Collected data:
Definition offer_less (a b : QueueOffer) : bool :=
  let s := qo_CandidateSlot a in
  let t := qo_CandidateSlot b in
  if negb (str_eqb (qo_RunwayGroupID a) (qo_RunwayGroupID b)) then str_ltb (qo_RunwayGroupID a) (qo_RunwayGroupID b)
  else if negb (sl_Sequence s =? sl_Sequence t) then sl_Sequence s <? sl_Sequence t
  else if negb (time_eqb (sl_Time s) (sl_Time t)) then before (sl_Time s) (sl_Time t)
  else if negb (qo_QueuePosition a =? qo_QueuePosition b) then qo_QueuePosition a <? qo_QueuePosition b
  else str_ltb (qo_Callsign a) (qo_Callsign b).

Definition CalculateQueueOffers (input : Input) (validity : Duration) (at_ : Time) : outcome (list QueueOffer) :=
  _ ← guard_err (in_Revision input =? 0) (Errorf "queue offers require a committed airport revision" []);
  _ ← guard_err (validity <=? 0) (Errorf "queue offers require positive validity" []);
  _ ← guard_err (negb (validUTC at_)) (Errorf "queue offer calculation time must be UTC" []);
  '(policies, prepared) ← prepareInput input;
  pending ← fold_outcome (group_offers (in_Revision input) policies validity at_) []
              (sort_slice (λ a b, str_ltb a.1 b.1) (map_to_list prepared));
  let queues := (λ key, slot_queue (filter (λ o, offer_key o = key) pending)) <$> remove_dups (offer_key <$> pending) in
  Ok (sort_slice offer_less (queues ≫= id)).

(** ** Compaction of committed flights *)

Record VacancyPromotion := mk_promotion { vp_Callsign : string; vp_From : Slot; vp_To : Slot }.

(** What the compaction and the offers change: the entries in slot order, the
    promoted slots and the promotions in the order they were made. *)
Record vacancy := mk_vacancy {
  va_entries : list queueEntry;
  va_slots : gmap string Slot;
  va_promotions : list VacancyPromotion
}.

Definition set_slot (to : Slot) (e : queueEntry) : queueEntry := mk_qentry (qe_flight e) to.

(** [boundary.After(lower)] raises the bound. *)
Definition raise_bound (lower : Time) (boundary_ : Time) : Time := if after boundary_ lower then boundary_ else lower.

- Task brief:
The line with "(** ** Compaction of committed flights *)" through the last line of the entries above: output exactly those lines and nothing else.

- Expected output:
(** ** Compaction of committed flights *)

Record VacancyPromotion := mk_promotion { vp_Callsign : string; vp_From : Slot; vp_To : Slot }.

(** What the compaction and the offers change: the entries in slot order, the
    promoted slots and the promotions in the order they were made. *)
Record vacancy := mk_vacancy {
  va_entries : list queueEntry;
  va_slots : gmap string Slot;
  va_promotions : list VacancyPromotion
}.

Definition set_slot (to : Slot) (e : queueEntry) : queueEntry := mk_qentry (qe_flight e) to.

(** [boundary.After(lower)] raises the bound. *)
Definition raise_bound (lower : Time) (boundary_ : Time) : Time := if after boundary_ lower then boundary_ else lower.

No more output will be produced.